Dissertation
O uso de plantas medicinais na medicina popular praticada em assentamentos do MST do estado do Rio de Janeiro: uma contribuição para o SUS
The use of medicinal plants in folk medicine practiced in MST settlements in the state of Rio de Janeiro: a contribution to the SUS
Registro en:
RICARDO, Letícia Mendes. O uso de plantas medicinais na medicina popular praticada em assentamentos do MST do estado do Rio de Janeiro: uma contribuição para o SUS. 2011. 192 f. Dissertação (Mestrado em Saúde Pública) - Escola Nacional de Saúde Pública Sergio Arouca, Fundação Oswaldo Cruz, Rio de Janeiro, 2011.
Autor
Ricardo, Letícia Mendes
Resumen
No Brasil, as plantas medicinais vêm sendo utilizadas como recursos terapêuticos por grupos
sociais e em momentos históricos diferentes. Nas últimas décadas observou-se o
desenvolvimento de políticas, programas, regulamentos e recomendações sobre plantas
medicinais nas três esferas do governo brasileiro.
O Movimento dos Trabalhadores Rurais Sem-Terra (MST) agrega trabalhadores rurais de
origens diversas e os acampamentos, pré-assentamentos e assentamentos mantêm diferentes
relações com a rede pública de assistência à saúde. Além disso, o Setor de Saúde do
movimento incentiva o uso de plantas medicinais e introduz elementos de diferentes
racionalidades médicas nas áreas.
Nesse contexto, o objetivo geral da presente pesquisa é estudar a concepção do processo
saúde-doença-cuidado no uso de plantas medicinais pelos Agentes de Cura em assentamentos
do MST / RJ. Possibilita, dessa forma, compreender a utilização do Sistema Único de Saúde
(SUS) e de outros sistemas de cura pelos assentados.
Foi realizada uma pesquisa qualitativa que buscou promover o encontro de dois métodos –
Representações Sociais, segundo a Psicologia Social, e Educação Popular – com a finalidade
de compreender a Medicina Popular praticada em sua relação com a “situação-limite” vivida
pelos assentados do MST.
A Educação Popular como método de análise favorece a identificação de “palavrasgeradoras”, que nessa pesquisa têm um significado profundo para compreender os elementos
componentes da Medicina Popular.
Seis Agentes de Cura moradores de três áreas organizadas pelo MST / RJ foram entrevistados.
Utilizou-se entrevistas semi-estruturadas com roteiro-guia e observação participante.
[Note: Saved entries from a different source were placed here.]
Definition write_rows (mode : RangeWrite) (values sheet : Sheet) : Sheet :=
  match mode with
  | OverwriteCells => values ++ skipn (List.length values) sheet
  | ReplaceRange => values
  end.

(** The emails of the contacts a sheet holds, header row apart. *)
Definition storeEmails (sh : Sheet) : list string := map (cell 1) (tl sh).

(** ** The world and the collaborators *)

Record World : Type := mkWorld {
  sheet : Sheet;            (* the range [Contacts!A:G] *)
  marker : string;          (* the cell [Contacts!H1] *)
  prompts : list string     (* prompts sent to the language model so far *)
}.

Record Services : Type := mkServices {
  authorize : Res unit;                 (* [auth.authorize()] *)
  calendar_list : Res (list Event);     (* [events.list(...)], [data.items || []] *)
  sheet_get : Res unit;                 (* whether [values.get] answers *)
  sheet_update : Res unit;              (* whether the contacts [values.update] answers *)
  marker_update : Res unit;             (* whether the [H1] [values.update] answers *)
  range_write : RangeWrite;
  fireflies_api : string -> string -> Res string;
      (* transcript text for (email, meetingDate), empty when none matches *)
  fireflies_mail : string -> string -> string -> Res string;
      (* [getFirefliesEmailSummary](email, meetingDate, meetingTitle) *)
  gmail_recap : string -> string -> string -> Res string;
      (* [getGmailMeetingRecap](email, meetingDate, meetingTitle) *)
  complete : string -> Res string;
      (* the text the language model returns for a prompt, empty when the
         response carries none *)
  date_parse : string -> option Z;
      (* the time value of [new Date(s)] for non-empty [s]; [None] is an
         invalid date *)
  now : string                          (* [new Date().toISOString()] *)
}.

(** The state-and-error monad of the handler. *)
Definition M (A : Type) : Type := World -> Res A * World.

Definition ret {A} (a : A) : M A := fun w => (Ok a, w).

Definition throw {A} (msg : string) : M A := fun w => (Throw msg, w).

Definition bind {A B} (m : M A) (k : A -> M B) : M B :=
  fun w =>
    match m w with
    | (Ok a, w') => k a w'
    | (Throw msg, w') => (Throw msg, w')
    end.

(** [try { m } catch (e) { h(e.message) }] *)
Definition try_catch {A} (m : M A) (h : string -> M A) : M A :=
  fun w =>
    match m w with
    | (Ok a, w') => (Ok a, w')
    | (Throw msg, w') => h msg w'
    end.

Definition lift {A} (r : Res A) : M A := fun w => (r, w).

Declare Scope sync_scope.
Delimit Scope sync_scope with sync.
Notation "x <- m ;; k" := (bind m (fun x => k))
  (at level 61, m at next level, right associativity) : sync_scope.
Notation "m ;;; k" := (bind m (fun _ => k))
  (at level 61, right associativity) : sync_scope.
Open Scope sync_scope.

(** [for (const x of xs) acc = body(acc, x)] with early exit on a throw. *)
Fixpoint foldM {A B} (body : B -> A -> M B) (xs : list A) (acc : B) : M B :=
  match xs with
  | [] => ret acc
  | x :: rest => acc' <- body acc x ;; foldM body rest acc'
  end.

(** ** Dates *)

Section Dates.
Variable svc : Services.

(** The time value of [new Date(s)]; a missing or empty argument gives an
    invalid date. *)
Definition newDate (s : string) : option Z :=
  if JS.truthy s then date_parse svc s else None.

(** The time value of [new Date(s || 0)]. *)
Definition newDateOr0 (s : string) : option Z :=
  if JS.truthy s then date_parse svc s else Some 0%Z.

(** [a > b] on two dates: false as soon as one of them is invalid. *)
Definition date_gt (a b : option Z) : bool :=
  match a, b with
  | Some x, Some y => Z.ltb y x
  | _, _ => false
  end.

(** [a <= b] on two valid dates. *)
Definition date_le (a b : option Z) : Prop :=
  match a, b with
  | Some x, Some y => (x <= y)%Z
  | _, _ => False
  end.

Definition isValid (d : option Z) : bool :=
  match d with Some _ => true | None => false end.

End Dates.

(** ** The in-run contact map

    [processedContacts] and [uniqueContacts] are JavaScript [Map]s from an
    email to a contact object; a [Map] iterates in insertion order and
    [set] on a present key keeps the key's place. *)

Definition PMap : Type := list (string * Contact).

Fixpoint pm_get (key : string) (m : PMap) : option Contact :=
  match m with
  | [] => None
  | (k, c) :: rest => if String.eqb k key then Some c else pm_get key rest
  end.

Definition pm_has (key : string) (m : PMap) : bool :=
  match pm_get key m with Some _ => true | None => false end.

Fixpoint pm_set (key : string) (c : Contact) (m : PMap) : PMap :=
  match m with
  | [] => [(key, c)]
  | (k, d) :: rest =>
      if String.eqb k key then (k, c) :: rest else (k, d) :: pm_set key c rest
  end.

(** [Array.from(m.values())] *)
Definition pm_values (m : PMap) : list Contact := map snd m.

(** The predicate [c => c.email === e]. *)
Definition hasEmail (e : string) (c : Contact) : bool := String.eqb (email c) e.

Definition set_lastMeeting (c : Contact) (t : string) : Contact :=
  mkContact (name c) (email c) (status c) (nextStep c) (notes c) t (createdAt c).

(** ** The handler and its helpers *)

Inductive AIClient : Type := OpenAIClient | GeminiClient.

Record Request : Type := mkRequest {
  header_cron_secret : string;     (* [req.headers['x-cron-secret']] *)
  body_cron_secret : string;       (* [req.body?.cronSecret] *)
  method : string
}.

Inductive Response : Type :=
| Unauthorized                                   (* 401 *)
| MethodNotAllowed                               (* 405 *)
| SyncCompleted (contactsProcessed eventsProcessed : nat) (timestamp : string)
                                                 (* 200 *)
| SyncFailed (message timestamp : string).       (* 500 *)

Definition quote : string := String Json.dquote EmptyString.
Definition newline : string := String "010"%char EmptyString.

(** [{"status": "...", "nextStep": "...", "notes": "..."}] *)
Definition jsonShape : string :=
  ("{" ++ quote ++ "status" ++ quote ++ ": " ++ quote ++ "..." ++ quote
   ++ ", " ++ quote ++ "nextStep" ++ quote ++ ": " ++ quote ++ "..." ++ quote
   ++ ", " ++ quote ++ "notes" ++ quote ++ ": " ++ quote ++ "..." ++ quote
   ++ "}")%string.

Definition promptLimit : nat := 7 * 1000.
Definition minContentLength : nat := 20.

Definition firefliesPrompt (contactNameToUse notesContent : string) : string :=
  JS.join newline
    [("Analyze this Fireflies meeting content for CRM. Contact: "
        ++ contactNameToUse ++ ".")%string;
     "Extract:";
     "1. Investment interest/sentiment (e.g., 'High Interest', 'Passed').";
     "2. Specific next actions/commitments.";
     "3. Key concerns, requirements, objections.";
     "4. Decision timelines or funding amounts.";
     "5. Other critical CRM notes.";
     ("Output JSON: " ++ jsonShape
        ++ " (combine 3,4,5 into notes, max 300 chars).")%string;
     "Content (max 7000 chars):";
     "---";
     JS.take promptLimit notesContent;
     "---"].

Definition summaryPrompt (contactNameToUse notesContent : string) : string :=
  JS.join newline
    [("Summarize meeting content for CRM. Contact: "
        ++ contactNameToUse ++ ".")%string;
     "Extract:";
     "1. Investment status (e.g., 'Interested', 'Passed').";
     "2. Single most important next step.";
     "3. Brief summary of key points (max 300 chars for notes).";
     ("Output JSON: " ++ jsonShape ++ ".")%string;
     "Content (max 7000 chars):";
     "---";
     JS.take promptLimit notesContent;
     "---"].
O uso de plantas medicinais e a concepção do processo saúde-doença-cuidado foram descritos
e analisados a partir de características convergentes, divergentes e singulares apresentadas
pelos Agentes de Cura. Observou-se questões acerca de: colheita / coleta e processamento de
plantas medicinais, indicações e precauções, observação e experimentação própria, ampliação
do conhecimento, uso religioso de plantas medicinais, etiologia e diagnóstico, eficácia,
recursos e sistemas terapêuticos.
Muito embora seja polissêmica e heterogênea, elementos comuns observados nas práticas de
Medicina Popular baseada em plantas medicinais permitem caracterizá-la como um sistema
médico não formal, em disputa permanente, numa situação-limite.
Aspectos conflitantes entre a Medicina Popular e a Biomedicina evidenciam que a
convivência entre sistemas médicos não é harmônica, uma vez que estão em permanente
disputa pelo monopólio do cuidado. O conceito de “campo” desenvolvido por Pierre Bourdieu
foi utilizado a fim de compreender tal situação. Nota-se que a “unidade” conferida ao campo
da saúde é dada pelos demandantes, seus familiares e amigos, que ao perfazerem itinerários
terapêuticos se apropriam e conferem legitimidade aos diferentes sistemas médicos.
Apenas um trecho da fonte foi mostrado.